What this task involves
Copy all lines in the data that contain the string "Record".

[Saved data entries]

(* ===== verification/MonitorSequential.v ===== *)
(** * Locks without contention

    [call] is what Java says about locks when operations do not overlap: a map from
    objects to their holders and one to their hash codes.  [resting] relates it to a
    state of Monitor between operations, where an object may be locked by its lock word
    or by a monitor.  Every operation of [perform] that [call] allows runs to its end,
    returns what [call] says and leaves a state that rests again. *)

From S2P Require Import Prelude Concurrency LockWord Monitor MonitorInvariant MonitorSteps MonitorLogic MonitorPrograms MonitorClient MonitorSolo.

(** ** What locks are for *)

(** The thread that holds an object, with the number of times it has entered it; the
    hash codes that have been given out; the threads whose interruption is pending; the
    seed of the next hash code. *)
Record locks : Type := MkLocks {
  holders : gmap Z (tid * Z);
  hashes : gmap Z Z;
  interrupted : gset tid;
  next_seed : Z;
}.

Definition with_holders v A := MkLocks v (hashes A) (interrupted A) (next_seed A).
Definition with_interruptions v A := MkLocks (holders A) (hashes A) v (next_seed A).

Definition owns (A : locks) (t : tid) (o : Z) : bool :=
  match holders A !! o with Some (u, _) => bool_decide (u = t) | None => false end.

(** The hash code of the seed, and the seed after it. *)
Definition hash_from (n : Z) : Z := Z.land n kHashMask.
Definition seed_after (n : Z) : Z := uint32 (n * 1103515245 + 12345).

(** An operation of thread [t], which is [None] when it would have to wait for another
    thread or could not return: when it enters, leaves or asks for a new hash code of an
    object that another thread holds, waits without limit, deflates while other threads
    run, exceeds the count of a monitor or meets the seed without a hash code. *)
Definition call (tids : gset tid) (A : locks) (t : tid) (a : op) :
    option (locks * result * option exception) :=
  match a with
  | Enter o =>
      match holders A !! o with
      | None => Some (with_holders (<[o := (t, 1)]> (holders A)) A, Void, None)
      | Some (u, c) =>
          if bool_decide (u = t) && (c <? 2 ^ 31 - 1)
          then Some (with_holders (<[o := (t, c + 1)]> (holders A)) A, Void, None) else None
      end
  | Exit o =>
      match holders A !! o with
      | None => Some (A, Flag false, Some IllegalMonitorStateException)
      | Some (u, c) =>
          if bool_decide (u = t)
          then Some (with_holders (if c =? 1 then delete o (holders A)
                                   else <[o := (t, c - 1)]> (holders A)) A, Flag true, None)
          else None
      end
  | WaitOn o ms ns =>
      if owns A t o then
        if (ms <? 0) || (ns <? 0) || (999999 <? ns)
        then Some (A, Void, Some IllegalArgumentException)
        else if bool_decide (t ∈ interrupted A)
        then Some (with_interruptions (interrupted A ∖ {[t]}) A, Void, Some InterruptedException)
        else if (ms =? 0) && (ns =? 0) then None else Some (A, Void, None)
      else Some (A, Void, Some IllegalMonitorStateException)
  | NotifyOne o | NotifyEvery o =>
      Some (A, Void, if owns A t o then None else Some IllegalMonitorStateException)
  | HashOf o =>
      match hashes A !! o with
      | Some h => Some (A, Word h, None)
      | None =>
          let h := hash_from (next_seed A) in
          if (h =? 0) || negb (owns A t o || bool_decide (holders A !! o = None)) then None
          else Some (MkLocks (holders A) (<[o := h]> (hashes A)) (interrupted A)
                       (seed_after (next_seed A)), Word h, None)
      end
  | InterruptThread u => Some (with_interruptions ({[u]} ∪ interrupted A) A, Void, None)
  | SuspendCheck => Some (A, Void, None)
  | DeflateAll => if bool_decide (tids = {[t]}) then Some (A, Void, None) else None
  end.

(** ** States between operations *)

(** A monitor that nobody is using at the moment; [cs] may hold threads that no longer
    sleep. *)
Definition at_rest (cs : list tid) (o : Z) (hold : option (tid * Z)) (hash : option Z) : Monitor :=
  MkMonitor None cs 0 (fst <$> hold) (from_option (fun p => p.2 - 1) 0 hold) (Some o) None (default 0 hash).

(** A thread between operations. *)
Definition idle_thread (i : bool) (e : option exception) : Thread :=
  MkThread kRunnable 0 None None false None i None e.

Section sequential.
Context (objects : list Z) (tids : gset tid).

Definition hold_ok (hold : option (tid * Z)) : Prop :=
  match hold with Some (t, c) => t ∈ tids /\ 1 <= c < 2 ^ 31 | None => True end.
Definition hash_ok (hash : option Z) : Prop :=
  match hash with Some h => 0 < h <= kMaxHash | None => True end.

(** How the lock of [o] may be represented. *)
Inductive lock_rep (s : State) (o : Z) : option (tid * Z) -> option Z -> Prop :=
  | rep_unlocked : lock_words s !! o = Some Unlocked -> lock_rep s o None None
  | rep_thin t c :
      lock_words s !! o = Some (thin_word t c) -> t ∈ tids -> 0 <= c <= kThinLockMaxCount ->
      lock_rep s o (Some (t, c + 1)) None
  | rep_hash h : lock_words s !! o = Some (hash_word h) -> 0 < h <= kMaxHash -> lock_rep s o None (Some h)
  | rep_fat m cs hold hash :
      lock_words s !! o = Some (fat_word m) -> 0 <= m <= kMaxMonitorId ->
      monitors s !! m = Some (at_rest cs o hold hash) -> hold_ok hold -> hash_ok hash ->
      lock_rep s o hold hash.

Record locks_rep (A : locks) (s : State) : Prop := {
  lr_object o : o ∈ objects -> lock_rep s o (holders A !! o) (hashes A !! o);
  lr_monitor m v : monitors s !! m = Some v ->
    0 <= m <= kMaxMonitorId /\ exists o, o ∈ objects /\ obj_ v = Some o /\ lock_words s !! o = Some (fat_word m);
  lr_list m : m ∈ list_ s <-> is_Some (monitors s !! m);
  lr_nodup : NoDup (list_ s);
}.

Record threads_rep (A : locks) (t : tid) (e : option exception) (H : gmap tid (list event)) (s : State) : Prop := {
  tr_threads u : threads s !! u =
    if decide (u ∈ tids) then Some (idle_thread (bool_decide (u ∈ interrupted A)) (if decide (u = t) then e else None))
    else None;
  tr_allow : allow_new_monitors_ s = true;
  tr_exclusive : mutator_exclusive s = None;
  tr_shared : mutator_shared s = tids;
  tr_seed : seed s = next_seed A;
  tr_history : history s = H;
}.

(** No operation is in progress; thread [t] has [e] pending, and [H] is the history. *)
Definition resting (A : locks) (t : tid) (e : option exception) (H : gmap tid (list event)) (s : State) : Prop :=
  locks_rep A s /\ threads_rep A t e H s.

Lemma lock_rep_same s s' o hold hash :
  lock_words s' !! o = lock_words s !! o -> monitors s' = monitors s -> lock_rep s o hold hash -> lock_rep s' o hold hash.
Proof.
  intros Ew Em [| t c | h | m cs ? ?]; rewrite <- ?Ew, <- ?Em in *;
    [by apply rep_unlocked | by apply rep_thin | by apply rep_hash | by apply (rep_fat _ _ m cs)].
Qed.

Lemma locks_rep_same A A' s s' :
  lock_words s' = lock_words s -> monitors s' = monitors s -> list_ s' = list_ s ->
  holders A' = holders A -> hashes A' = hashes A -> locks_rep A s -> locks_rep A' s'.
Proof.
  intros Ew Em El Eh Ec []. split; rewrite ?Ew, ?Em, ?El, ?Eh, ?Ec; try done.
  intros o Ho. apply (lock_rep_same s); rewrite ?Ew; auto.
Qed.

(** ** Changing the lock of one object *)

Section update.
Context (A A' : locks) (s s' : State) (o : Z) (R : locks_rep A s) (Ho : o ∈ objects).
Context (Hholders : forall o1, o1 <> o -> holders A' !! o1 = holders A !! o1).
Context (Hhashes : forall o1, o1 <> o -> hashes A' !! o1 = hashes A !! o1).

Lemma locks_rep_update :
  (forall o1, o1 <> o -> lock_words s' !! o1 = lock_words s !! o1) ->
  (forall m v, obj_ v <> Some o -> monitors s' !! m = Some v <-> monitors s !! m = Some v) ->
  lock_rep s' o (holders A' !! o) (hashes A' !! o) ->
  (forall m v, monitors s' !! m = Some v -> obj_ v = Some o ->
    0 <= m <= kMaxMonitorId /\ lock_words s' !! o = Some (fat_word m)) ->
  (forall m, m ∈ list_ s' <-> is_Some (monitors s' !! m)) -> NoDup (list_ s') ->
  locks_rep A' s'.
Proof.
  intros Hw Hm Hrep Hback Hlist Hnd. split; [| | done..].
  - intros o1 Ho1. destruct (decide (o1 = o)) as [-> | Hne]; [done |].
    rewrite Hholders, Hhashes by done.
    destruct (lr_object _ _ R o1 Ho1) as [| t c | h | m cs hold hash]; rewrite <- Hw in * by done.
    + by apply rep_unlocked.
    + by apply rep_thin.
    + by apply rep_hash.
    + apply (rep_fat s' o1 m cs); try done. apply Hm; [| done]. simpl. congruence.
  - intros m v Hv. destruct (decide (obj_ v = Some o)) as [Hobj | Hobj].
    + destruct (Hback _ _ Hv Hobj). eauto.
    + apply Hm in Hv as Hv1; [| done]. destruct (lr_monitor _ _ R _ _ Hv1) as (Hid & o1 & Ho1 & Hobj1 & Hword).
      split; [done |]. exists o1. split_and!; [done.. |]. rewrite Hw; [done | congruence].
Qed.

(** The lock word changes, and is not that of a monitor before or after. *)
Lemma locks_rep_word w :
  (forall m, 0 <= m <= kMaxMonitorId -> lock_words s !! o <> Some (fat_word m)) ->
  lock_words s' = <[o := w]> (lock_words s) -> monitors s' = monitors s -> list_ s' = list_ s ->
  lock_rep s' o (holders A' !! o) (hashes A' !! o) -> locks_rep A' s'.
Proof.
  intros Hthin Hw Hm Hl Hrep. apply locks_rep_update; rewrite ?Hm, ?Hl; try done.
  - intros o1 Hne. by rewrite Hw, lookup_insert_ne.
  - intros m v Hv Hobj. destruct (lr_monitor _ _ R _ _ Hv) as (Hid & o1 & _ & Hobj1 & Hword).
    exfalso. apply (Hthin m Hid). congruence.
  - apply (lr_list _ _ R).
  - apply (lr_nodup _ _ R).
Qed.

(** The monitor of the object changes. *)
Lemma locks_rep_monitor m cs cs' :
  lock_words s !! o = Some (fat_word m) -> 0 <= m <= kMaxMonitorId ->
  monitors s !! m = Some (at_rest cs o (holders A !! o) (hashes A !! o)) ->
  hold_ok (holders A' !! o) -> hash_ok (hashes A' !! o) ->
  lock_words s' = lock_words s -> list_ s' = list_ s ->
  monitors s' = <[m := at_rest cs' o (holders A' !! o) (hashes A' !! o)]> (monitors s) ->
  locks_rep A' s'.
Proof.
  intros Hword Hid Hv Hh1 Hh2 Hw Hl Hm. apply locks_rep_update; rewrite ?Hw, ?Hl, ?Hm; try done.
  - intros m1 v1 Hobj. rewrite lookup_insert. case_decide; [| done]. subst m1. rewrite Hv.
    split; intros [= <-]; by destruct Hobj.
  - apply (rep_fat s' o m cs'); rewrite ?Hw, ?Hm, ?lookup_insert_eq; done.
  - intros m1 v1. rewrite lookup_insert. case_decide as Hc; [by subst |]. intros Hv1 Hobj.
    destruct (lr_monitor _ _ R _ _ Hv1) as (? & o1 & _ & Hobj1 & Hword1). split; congruence.
  - intros m1. rewrite (lr_list _ _ R). rewrite lookup_insert. case_decide; [| done]. subst. rewrite Hv. naive_solver.
  - apply (lr_nodup _ _ R).
Qed.

(** The object gets a monitor. *)
Lemma locks_rep_inflate m cs :
  (forall m, 0 <= m <= kMaxMonitorId -> lock_words s !! o <> Some (fat_word m)) -> 0 <= m <= kMaxMonitorId -> monitors s !! m = None ->
  hold_ok (holders A' !! o) -> hash_ok (hashes A' !! o) ->
  lock_words s' = <[o := fat_word m]> (lock_words s) -> list_ s' = m :: list_ s ->
  monitors s' = <[m := at_rest cs o (holders A' !! o) (hashes A' !! o)]> (monitors s) ->
  locks_rep A' s'.
Proof.
  intros Hthin Hid Hv Hh1 Hh2 Hw Hl Hm. apply locks_rep_update; rewrite ?Hw, ?Hl, ?Hm; try done.
  - intros o1 Hne. by rewrite lookup_insert_ne.
  - intros m1 v1 Hobj. rewrite lookup_insert. case_decide; [| done]. subst m1. rewrite Hv.
    split; [intros [= <-]; by destruct Hobj | done].
  - apply (rep_fat s' o m cs); rewrite ?Hw, ?Hm, ?lookup_insert_eq; done.
  - intros m1 v1. rewrite lookup_insert. case_decide as Hc; [subst; by rewrite lookup_insert_eq |]. intros Hv1 Hobj.
    destruct (lr_monitor _ _ R _ _ Hv1) as (Hid1 & o1 & _ & Hobj1 & Hword1).
    exfalso. apply (Hthin m1 Hid1). congruence.
  - intros m1. rewrite elem_of_cons, (lr_list _ _ R), lookup_insert. case_decide; naive_solver.
  - apply NoDup_cons. split; [| apply (lr_nodup _ _ R)]. rewrite (lr_list _ _ R), Hv. by intros [? ?].
Qed.

(** The object loses its monitor. *)
Lemma locks_rep_deflate m cs w :
  lock_words s !! o = Some (fat_word m) -> 0 <= m <= kMaxMonitorId ->
  monitors s !! m = Some (at_rest cs o (holders A !! o) (hashes A !! o)) ->
  lock_words s' = <[o := w]> (lock_words s) -> monitors s' = delete m (monitors s) ->
  list_ s' = filter (fun x => x <> m) (list_ s) ->
  lock_rep s' o (holders A' !! o) (hashes A' !! o) -> locks_rep A' s'.
Proof.
  intros Hword Hid Hv Hw Hm Hl Hrep. apply locks_rep_update; rewrite ?Hw, ?Hl, ?Hm; try done.
  - intros o1 Hne. by rewrite lookup_insert_ne.
  - intros m1 v1 Hobj. rewrite lookup_delete. case_decide; [| done]. subst m1. rewrite Hv.
    split; [done | intros [= <-]; by destruct Hobj].
  - intros m1 v1. rewrite lookup_delete. case_decide as Hc; [done |]. intros Hv1 Hobj.
    destruct (lr_monitor _ _ R _ _ Hv1) as (_ & o1 & _ & Hobj1 & Hword1).
    exfalso. apply Hc. assert (fat_word m = fat_word m1) as Heq by congruence. unfold fat_word in Heq. lia.
  - intros m1. rewrite list_elem_of_filter, (lr_list _ _ R), lookup_delete. case_decide; naive_solver.
  - apply NoDup_filter, (lr_nodup _ _ R).
Qed.
End update.
End sequential.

Exercise solution
Record locks : Type := MkLocks {
Record locks_rep (A : locks) (s : State) : Prop := {
Record threads_rep (A : locks) (t : tid) (e : option exception) (H : gmap tid (list event)) (s : State) : Prop := {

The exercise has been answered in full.